Tre anni fa l’uomo era sull’auto condotta da un amico, che era alterato dall’alcol e molto nervoso quando sono stati fermati dai carabinieri. Il conducente ha intavolato una discussione piuttosto violenta con i militari, che sono stati anche insultati

QUISTELLO. Al processo che vedeva al banco degli imputati l’amico aveva mentito, per difenderlo e sottrarlo ad una condanna per resistenza a pubblico ufficiale. Che l’amico ha incassato comunque, tanta era l’evidenza della sua colpevolezza. Ma anche lui è finito in guai seri: Pierluigi Sanfelice è stato condannato mattina dalla giudice Nicolina Polifroni a due anni per il reato di falsa testimonianza.
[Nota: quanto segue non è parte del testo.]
(** ** Wrapped errors *)

(** C1 (the code on every input). [MarshalJSON] of a wrapped error hands
    its receiver to [json.Marshal], which calls [MarshalJSON] of that
    receiver again: whatever fuel the call is given, it has not returned
    when the fuel is spent, so it produces no encoding. *)
Theorem stackError_MarshalJSON_never_returns
    (appendCompact : string -> option string) (fuel : nat) (se : stackError) :
  stackError_MarshalJSON appendCompact fuel se = None.
Proof.
  induction fuel as [|fuel IH]; simpl; [reflexivity|].
  unfold json_Marshal_Marshaler. now rewrite IH.
Qed.


Lemma new_returns (rt : runtime) (e : error) (skippedFrames : Z)
    (addStackToExisting : bool) (newStacks : list Stack) :
  exists r : stackError,
    new rt (Some e) skippedFrames addStackToExisting newStacks = Some r
    /\ Err r = match e with
               | stackErrorPtr serr => Err serr
               | foreignError _ _ _ => Some e
               end
    /\ StackTraces r
       = remove_parents_if_several
           (if (0 <? length newStacks)%nat then newStacks ++ accumulated rt e
            else if (length (accumulated rt e) =? 0)%nat || addStackToExisting
                 then StackTraceWithSkippedFrames rt (1 + skippedFrames)
                      :: accumulated rt e
                 else accumulated rt e).
Proof.
  unfold new, accumulated, remove_parents_if_several, NewStacks.
  destruct (new_walk rt e [] ∅) as [allStacks allFields]. simpl fst.
  destruct e as [msg st next|serr]; eexists; (split; [reflexivity|]);
    split; reflexivity.
Qed.

Lemma new_flattened (rt : runtime) (err : option error) (skippedFrames : Z)
    (addStackToExisting : bool) (newStacks : list Stack) :
  flattened err ->
  flattened (as_error (new rt err skippedFrames addStackToExisting newStacks)).
Proof.
  destruct err as [e|]; [|intros _; exact I].
  intros Hflat.
  destruct (new_returns rt e skippedFrames addStackToExisting newStacks)
    as (r & -> & HErr & _).
  simpl. rewrite HErr. destruct e as [msg st next|serr]; [reflexivity|].
  exact Hflat.
Qed.

Lemma call_flattened (rt : runtime) (c : entry_point) (err : option error) :
  flattened err -> flattened (as_error (call rt c err)).
Proof.
  intros Hflat.
  destruct c; cbn [call];
    unfold Wrap, WrapWithFrameSkips, WrapWithStack, WrapWithoutExtraStack,
      WrapWithFrameSkipsWithoutExtraStack;
    try (apply new_flattened; exact Hflat).
  - unfold Errorf. cbv zeta. apply new_flattened. exact I.
  - unfold FromRecover. destruct err as [e|]; cbn [option_map]; [|exact I].
    apply new_flattened. exact Hflat.
Qed.

(** [Errorf] and [FromRecover] of a value that is not an error wrap an
    error made by [fmt]: their result is flattened whatever the operands. *)
Lemma Errorf_flattened (rt : runtime) (format : string) (a : list operand) :
  flattened (as_error (Errorf rt format a)).
Proof. unfold Errorf. cbv zeta. apply new_flattened. exact I. Qed.

Lemma FromRecover_value_flattened (rt : runtime) (v : any) :
  flattened (as_error (FromRecover rt (Some (OpValue v)))).
Proof. unfold FromRecover. apply new_flattened. exact I. Qed.

(** C2 (as amended). Take an error value that is not a wrapped error with a
    wrapped error for its [Err].  Then, however many calls of the entry
    points are nested on it, the result is nil or a wrapped error whose
    [Err] is not a wrapped error.  One call of the engine on a wrapped
    error stores the inner error of that value, whatever it is (one level
    of flattening); on any other error it stores the error itself. *)
Theorem nested_calls_flattened
    (calls : list (runtime * entry_point)) (err : option error) :
  flattened err ->
  flattened (nested_calls calls err)
  /\ (forall (rt : runtime) (serr : stackError) (skippedFrames : Z)
        (addStackToExisting : bool) (newStacks : list Stack),
        option_map Err (new rt (Some (stackErrorPtr serr)) skippedFrames
                            addStackToExisting newStacks)
        = Some (Err serr))
  /\ (forall (rt : runtime) (msg : string) (st : option (list uintptr))
        (next : option error) (skippedFrames : Z)
        (addStackToExisting : bool) (newStacks : list Stack),
        option_map Err (new rt (Some (foreignError msg st next)) skippedFrames
                            addStackToExisting newStacks)
        = Some (Some (foreignError msg st next))).
Proof.
  intros Hflat. split; [|split].
  - revert err Hflat. induction calls as [|[rt c] calls IH]; intros err Hflat.
    + exact Hflat.
    + simpl. apply IH. now apply call_flattened.
  - intros.
    destruct (new_returns rt (stackErrorPtr serr) skippedFrames
                addStackToExisting newStacks) as (r & -> & HErr & _).
    simpl. now rewrite HErr.
  - intros.
    destruct (new_returns rt (foreignError msg st next) skippedFrames
                addStackToExisting newStacks) as (r & -> & HErr & _).
    simpl. now rewrite HErr.
Qed.

Lemma nested_calls_flattened_witness :
  flattened (Some (errors_New "boom"))
  /\ flattened (nested_calls sample_calls (Some (errors_New "boom"))).
Proof.
  split; [exact I|].
  exact (proj1 (nested_calls_flattened sample_calls (Some (errors_New "boom")) I)).
Defined.

(** A wrapped error whose inner error was replaced by [SetError] with
    another wrapped error, then wrapped again: the result has a wrapped
    error for its [Err], after one call and after three. *)
Lemma nested_calls_not_flattened :
  ~ flattened (nested_calls [(sample_runtime, ep_Wrap)] boom_set_to_bang)
  /\ ~ flattened (nested_calls
                    [(sample_runtime, ep_Wrap);
                     (sample_runtime, ep_WrapWithoutExtraStack);
                     (sample_runtime, ep_FromRecover)] boom_set_to_bang).
Proof.
  split; vm_compute; discriminate.
Qed.

Lemma accumulated_stackError (rt : runtime) (serr : stackError) :
  accumulated rt (stackErrorPtr serr) = StackTraces serr.
Proof. reflexivity. Qed.

Lemma length_zero_iff_nil' {A : Type} (l : list A) :
  (length l =? 0)%nat = true <-> l = [].
Proof. destruct l; simpl; split; congruence. Qed.

(** C7. Wrapping a non-nil error always returns a wrapped error, and its
    stack set is the selection below, after the removal of parents that
    [new] applies to a selection of more than one stack:
    - explicit stacks, when the caller gave any, ahead of everything the
      walk of the chain accumulated, and no fresh capture;
    - otherwise, when the walk accumulated nothing or a fresh capture is
      forced, one freshly captured stack ahead of what was accumulated;
    - otherwise what was accumulated, with nothing ahead of it, which is
      what [WrapWithoutExtraStack] does on an error that has stacks. *)
Theorem new_stack_selection (rt : runtime) (e : error) (skippedFrames : Z)
    (addStackToExisting : bool) (newStacks : list Stack) :
  exists r : stackError,
    new rt (Some e) skippedFrames addStackToExisting newStacks = Some r
    /\ (newStacks <> [] ->
        StackTraces r
        = remove_parents_if_several (newStacks ++ accumulated rt e))
    /\ (newStacks = [] ->
        accumulated rt e = [] \/ addStackToExisting = true ->
        StackTraces r
        = remove_parents_if_several
            (StackTraceWithSkippedFrames rt (1 + skippedFrames)
             :: accumulated rt e))
    /\ (newStacks = [] ->
        accumulated rt e <> [] -> addStackToExisting = false ->
        StackTraces r = remove_parents_if_several (accumulated rt e))
    /\ (accumulated rt e <> [] ->
        option_map StackTraces (WrapWithoutExtraStack rt (Some e))
        = Some (remove_parents_if_several (accumulated rt e))).
Proof.
  destruct (new_returns rt e skippedFrames addStackToExisting newStacks)
    as (r & Hnew & HErr & Hst).
  exists r. split; [exact Hnew|]. rewrite Hst. split; [|split; [|split]].
  - intros Hne. destruct newStacks; [congruence | reflexivity].
  - intros -> Hor. cbn [length Nat.ltb Nat.leb].
    destruct Hor as [Hacc | ->].
    + rewrite Hacc. reflexivity.
    + now rewrite orb_true_r.
  - intros -> Hacc ->. cbn [length Nat.ltb Nat.leb].
    rewrite orb_false_r.
    destruct (length (accumulated rt e) =? 0)%nat eqn:Hlen; [|reflexivity].
    apply length_zero_iff_nil' in Hlen. contradiction.
  - intros Hacc. unfold WrapWithoutExtraStack.
    destruct (new_returns rt e 1 false []) as (r' & -> & _ & Hst').
    cbn [length Nat.ltb Nat.leb] in Hst'. rewrite orb_false_r in Hst'.
    destruct (length (accumulated rt e) =? 0)%nat eqn:Hlen.
    + apply length_zero_iff_nil' in Hlen. contradiction.
    + simpl. now rewrite Hst'.
Qed.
La pena è stata sospesa.

Tre anni fa l’uomo era sull’auto condotta da un amico, che era alterato dall’alcol e molto nervoso quando sono stati fermati dai carabinieri. Il conducente ha intavolato una discussione piuttosto violenta con i militari, che sono stati anche insultati. L’uomo è quindi finito a processo per resistenza a pubblico ufficiale e l’amico è stato chiamato a raccontare l’accaduto. Ha mentito, come è risultato dal processo. E a processo è finito anche lui.